Removing myself from that toxic relationship helped me recreate myself inside and out. It was as if I got the chance to restart my life and find the value in myself. I regained my confidence, found my own voice and realized that I was capable of so much on my own. I found a wonderful little place for myself and my daughter and it is filled with all of my creative endeavors—from a quirky little bright green camel clock to a dresser and coffee table that I redid.  Everything that I had allowed someone else to smother has come back out in full force. 
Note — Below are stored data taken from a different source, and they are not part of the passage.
Lemma extract_told cs base tail ids : Forall signallable cs -> Forall plain base -> Forall (added cs) tail ->
  (forall r n, r ∈ cs -> component n -> has_line (base ++ tail) r n) ->
  exists found, extract_candidates ids (base ++ tail) = Ok found /\
    (forall c, c ∈ found -> exists r n id, r ∈ cs /\ component n /\ c = signalled r n id) /\
    (forall r n, r ∈ cs -> component n -> exists id, signalled r n id ∈ found).
Proof.
  intros Hcs Hb Ht L. destruct (extract_entries cs (base ++ tail) ids Hcs) as (found & He & H1 & H2).
  - apply Forall_app. split.
    + eapply Forall_impl; [exact Hb|]. intros a [Ha _]. by left.
    + eapply Forall_impl; [exact Ht|]. intros a [->|Ha]; [by left|by right].
  - exists found. split; [exact He|]. split; [exact H1|]. intros r n Hr Hn.
    destruct (line_told cs base tail r n Hb Ht (L r n Hr Hn)) as (r' & n' & Hr' & Hn' & Hin & Hl).
    destruct (H2 r' n' Hr' Hn' Hin) as [id Hid]. exists id.
    rewrite (line_injective r n r' n' id); try done; try (by apply component_u16); by apply (proj1 (Forall_forall _ _) Hcs).
Qed.
End candidates.

(** * The text of a description *)
Ltac concrete := split; [split; [done|repeat constructor]|repeat constructor].
Ltac no_colon := apply (bool_decide_unpack _); by vm_compute.

Lemma token_app a b : token a -> no_space b -> all_chars b -> token (a ++ b).
Proof. intros [[Hn Ha] Hc] Hb Hcb. split; [split|]; [by destruct a|by apply Forall_app|by apply Forall_app]. Qed.

Lemma attribute_words k w ws : token k -> 58 ∉ k -> Forall token (w :: ws) -> Attribute_wf (mkAttribute k (Some (join [32] (w :: ws)))).
Proof.
  intros Hk H58 [Hw Hws]%Forall_cons. split; [exact H58|]. unfold Attribute_to_string. cbn [at_value at_key].
  assert (E : k ++ [58] ++ join [32] (w :: ws) = join [32] ((k ++ [58] ++ w) :: ws)).
  { destruct ws as [|w' ws]; [done|]. by rewrite !join_cons, <- !app_assoc. }
  rewrite E. apply tokens_line. constructor; [|exact Hws]. destruct Hw as [[_ Hw] Hcw].
  apply token_app; [exact Hk|by constructor|by constructor].
Qed.

Section shape.
Context {P : Profile} {env : IceEnv} {urls : Urls} {laws : UrlLaws urls}.

Lemma candidate_attribute_wf r n : signallable r -> Attribute_wf (candidate_attribute r n).
Proof.
  intros [_ _ Hf Ha _ _ _ _]. apply attribute_words; [concrete|no_colon|].
  repeat (constructor; [first [done|apply print_int_token|concrete]|]). constructor.
Qed.

Lemma end_attribute_wf : Attribute_wf end_attribute.
Proof. split; [no_colon|]. apply token_line. concrete. Qed.

Lemma added_wf cs a : Forall signallable cs -> added cs a -> Attribute_wf a.
Proof.
  intros Hcs [->|(r & n & Hr & _ & ->)]; [apply end_attribute_wf|]. by apply candidate_attribute_wf, (proj1 (Forall_forall _ _) Hcs).
Qed.
Lemma conns_at_delete port m port' : conns_at port' (delete port m) = if decide (port' = port) then [] else conns_at port' m.
Proof. unfold conns_at. destruct (decide (port' = port)) as [->|]; [by rewrite lookup_delete_eq|by rewrite lookup_delete_ne]. Qed.

Lemma answers_spec ip c : answers ip c = true <-> is_unspecified (conn_ip c) = true \/ conn_ip c = ip.
Proof. unfold answers. by rewrite orb_true_iff, bool_decide_eq_true. Qed.

(** [insert] takes a connection that is apart from all of its port, and no other one. *)
Lemma insert_spec conn m : (forall port, m !! port <> Some []) ->
  (Forall (fun c => apart c conn) (conns_at (conn_port conn) m) ->
   UdpConnMap_insert conn m = Ok (<[conn_port conn := conns_at (conn_port conn) m ++ [conn]]> m)) /\
  (~ Forall (fun c => apart c conn) (conns_at (conn_port conn) m) -> UdpConnMap_insert conn m = Err ErrAddressAlreadyInUse).
Proof.
  intros Hne. unfold UdpConnMap_insert, conns_at. fold (conn_port conn) (conn_ip conn). specialize (Hne (conn_port conn)).
  destruct (m !! conn_port conn) as [l|]; [|split; [done|intros H; by destruct H]]. cbn.
  destruct (existsb (answers (conn_ip conn)) l) eqn:He.
  - split; [|by destruct (is_unspecified _)]. intros Ha. apply existsb_exists in He as (c & Hc & He).
    apply list_elem_of_In in Hc. rewrite Forall_forall in Ha. specialize (Ha c Hc) as (A1 & A2 & A3). apply answers_spec in He as [|]; congruence.
  - destruct (is_unspecified (conn_ip conn)) eqn:Hu; (split; [intros Ha|intros Hn]); try done.
    + destruct l as [|c l]; [done|]. apply Forall_cons in Ha as [(_ & Ha & _) _]. congruence.
    + exfalso. apply Hn, Forall_forall. intros c Hc. split; [|split; [done|]].
      * apply not_true_iff_false. intros Hcu. apply not_true_iff_false in He. apply He, existsb_exists. exists c.
        split; [by apply list_elem_of_In|]. apply answers_spec. by left.
      * intros Hip. apply not_true_iff_false in He. apply He, existsb_exists. exists c.
        split; [by apply list_elem_of_In|]. apply answers_spec. by right.
Qed.

Lemma find_first {A} (f : A -> bool) l x : (forall y z, y ∈ l -> z ∈ l -> f y = true -> f z = true -> y = z) ->
  List.find f l = Some x <-> x ∈ l /\ f x = true.
Proof.
  intros Hu. split; [intros [H1 H2]%List.find_some; by rewrite list_elem_of_In|]. intros [Hx Hf].
  destruct (List.find f l) as [y|] eqn:E; [|by rewrite (List.find_none _ _ E x (proj1 (list_elem_of_In _ _) Hx)) in Hf].
  apply List.find_some in E as [Hy Hfy]. f_equal. apply Hu; try done. by apply list_elem_of_In.
Qed.

(** At an address of the host, [find] gives the connection that answers there. *)
Lemma find_spec addr m c : is_unspecified (sa_ip addr) = false -> separate (conns_at (sa_port addr) m) ->
  UdpConnMap_find addr m = Some c <->
  c ∈ conns_at (sa_port addr) m /\ (is_unspecified (conn_ip c) = true \/ conn_ip c = sa_ip addr).
Proof.
  intros Hu [_ Hs]. unfold UdpConnMap_find, conns_at in *. rewrite Hu. destruct (m !! sa_port addr) as [l|]; cbn in *; [|by split; [|intros [?%elem_of_nil _]]].
  rewrite find_first; [by rewrite answers_spec|]. intros d e Hd He Hda Hea. destruct (decide (d = e)) as [|Hne]; [done|].
  destruct (Hs d e Hd He Hne) as (A1 & A2 & A3). apply answers_spec in Hda as [|]; apply answers_spec in Hea as [|]; congruence.
Qed.

Lemma separate_filter (f : UdpConn -> bool) l : separate l -> separate (List.filter f l).
Proof.
  intros [Hn Hs]. assert (Hsub : forall c, c ∈ List.filter f l -> c ∈ l) by (intros c; rewrite !list_elem_of_In; by intros [H _]%List.filter_In).
  split; [|auto]. apply NoDup_ListNoDup, List.NoDup_filter, NoDup_ListNoDup, Hn.
Qed.

(** [delete] at the address of a connection that is there leaves all the others. *)
Lemma other_conns_spec c l : separate l -> c ∈ l -> is_unspecified (conn_ip c) = false ->
  other_conns (conn_ip c) l = Ok (List.filter (fun d => negb (bool_decide (d = c))) l).
Proof.
  intros [_ Hs] Hc Hu. assert (H : forall l', (forall d, d ∈ l' -> d ∈ l) ->
    other_conns (conn_ip c) l' = Ok (List.filter (fun d => negb (bool_decide (d = c))) l')).
  { induction l' as [|d l' IH]; intros Hsub; [done|]. cbn [other_conns List.filter]. fold (conn_ip d).
    assert (Hd : is_unspecified (conn_ip d) = false /\ (conn_ip d = conn_ip c <-> d = c)).
    { destruct (decide (d = c)) as [->|Hne]; [done|]. destruct (Hs d c) as (A1 & A2 & A3); [apply Hsub; by left|done|done|]. tauto. }
    destruct Hd as [-> Hd]. rewrite IH by (intros e He; apply Hsub; by right). cbn.
    destruct (decide (d = c)) as [->|Hne]; [by rewrite !bool_decide_eq_true_2|]. by rewrite !bool_decide_eq_false_2 by tauto. }
  by apply H.
Qed.

Lemma delete_spec c m : separate (conns_at (conn_port c) m) -> c ∈ conns_at (conn_port c) m ->
  exists m', UdpConnMap_delete (uc_loc_addr c) m = Ok m' /\
    (forall port, conns_at port m' = if decide (port = conn_port c) then List.filter (fun d => negb (bool_decide (d = c))) (conns_at port m)
                                     else conns_at port m) /\
    ((forall port, m !! port <> Some []) -> forall port, m' !! port <> Some []).
Proof.
  intros Hs Hc. unfold UdpConnMap_delete. fold (conn_port c) (conn_ip c).
  assert (Hl : exists l, m !! conn_port c = Some l /\ conns_at (conn_port c) m = l).
  { unfold conns_at in *. destruct (m !! conn_port c) as [l|]; [by exists l|by apply elem_of_nil in Hc]. }
  destruct Hl as (l & Hm & Hl). rewrite Hm, Hl in *.
  assert (Hother : (if is_unspecified (conn_ip c) then Ok [] else other_conns (conn_ip c) l)
    = Ok (E := VnetError) (List.filter (fun d => negb (bool_decide (d = c))) l)).
  { destruct (is_unspecified (conn_ip c)) eqn:Hu; [|by apply other_conns_spec].
    f_equal. symmetry. destruct (List.filter _ l) as [|d l'] eqn:E; [done|]. exfalso.
    assert (Hd : In d (List.filter (fun d => negb (bool_decide (d = c))) l)) by (rewrite E; by left).
    apply List.filter_In in Hd as [Hd Hne]. apply negb_true_iff, bool_decide_eq_false in Hne.
    destruct Hs as [_ Hs]. destruct (Hs d c) as (_ & A2 & _); [by apply list_elem_of_In|done|done|congruence]. }
  rewrite Hother. cbn. eexists. split; [reflexivity|]. split.
  - intros port. destruct (List.filter _ l) as [|d l'] eqn:E; [rewrite conns_at_delete|rewrite conns_at_insert];
      (destruct (decide (port = conn_port c)) as [->|]; [by rewrite Hl, E|done]).
  - intros Hne port. destruct (List.filter _ l) as [|d l'] eqn:E; destruct (decide (port = conn_port c)) as [->|];
      [by rewrite lookup_delete_eq|by rewrite lookup_delete_ne|by rewrite lookup_insert_eq|by rewrite lookup_insert_ne].
Qed.

(** ** The steps of the host *)
Definition bound (conn : UdpConn) (m : UdpConnMap) (v : VNet) : VNet :=
  v <| vi_udp_conns := m |> <| vn_conns ::= (.++ [UdpConn_new conn None]) |>.

Lemma bind_cases random addr v :
  (exists r, bind random addr v = (r, v) /\ forall c, r <> Ok c) \/
  exists a m, let conn := mkUdpConn (length (vn_conns v)) a in
    address_to_bind random addr v = Ok a /\ UdpConnMap_insert conn (vi_udp_conns v) = Ok m /\ bind random addr v = (Ok conn, bound conn m v).
Proof.
  unfold bind. st_run. destruct (address_to_bind random addr v) as [a|e| |]; [|left; by eexists..].
  cbn. destruct (UdpConnMap_insert _ _) as [m|e| |] eqn:E; [|left; by eexists..]. right. by exists a, m.
Qed.

Lemma is_open_fresh v c : vnet_inv v -> is_open v c -> (uc_id c < length (vn_conns v))%nat.
Proof. intros _ (u & Hu & _). by eapply lookup_lt_Some. Qed.

Lemma is_open_bound conn m v c : uc_id conn = length (vn_conns v) -> is_open (bound conn m v) c <-> is_open v c \/ c = conn.
Proof.
  intros Hid. unfold is_open, bound. cbn. split.
  - intros (u & Hu & <- & Hc). apply lookup_app_Some in Hu as [Hu|[Hge Hu]]; [left; by exists u|right].
    apply list_lookup_singleton_Some in Hu as [_ <-]. done.
  - intros [(u & Hu & Ha & Hc)| ->].
    + exists u. split; [|done]. apply lookup_app_Some. by left.
    + exists (UdpConn_new conn None). split; [|done]. rewrite Hid, lookup_app_r, Nat.sub_diag by lia. done.
Qed.

Lemma separate_snoc l c : separate l -> c ∉ l -> Forall (fun d => apart d c) l -> separate (l ++ [c]).
Proof.
  intros [Hn Hs] Hc Ha. rewrite Forall_forall in Ha. split.
  - apply NoDup_app. split; [done|]. split; [|by apply NoDup_singleton]. intros d Hd ->%list_elem_of_singleton. done.
  - intros d e [Hd| ->%list_elem_of_singleton]%elem_of_app [He| ->%list_elem_of_singleton]%elem_of_app Hne; [by apply Hs|by apply Ha| |done].
    destruct (Ha e He) as (A1 & A2 & A3). by split_and!.
Qed.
                Now that I have learned to stand on my own two feet I’m working every day to love myself. It’s something that I feel like I have been lacking for most of my life—even before my ex husband was in the picture. I find it every day, in all the love and dedication that I put into my confections and in every way that I get to express who I am and what fills me with joy. Without someone else pulling the strings, I have started to discover what loving myself really means. When you find value yourself other people can see it. It shines through in everything that you do, because you’re no longer worried about others devaluing you. It may have taken a long time for me to realize it, but I am grateful for gaining the ability to truly value who I am and what I am capable of. Now, I know that I have the strength to take on any challenge that comes my way and I do everything I can to show my daughter that she has the ability to do the same.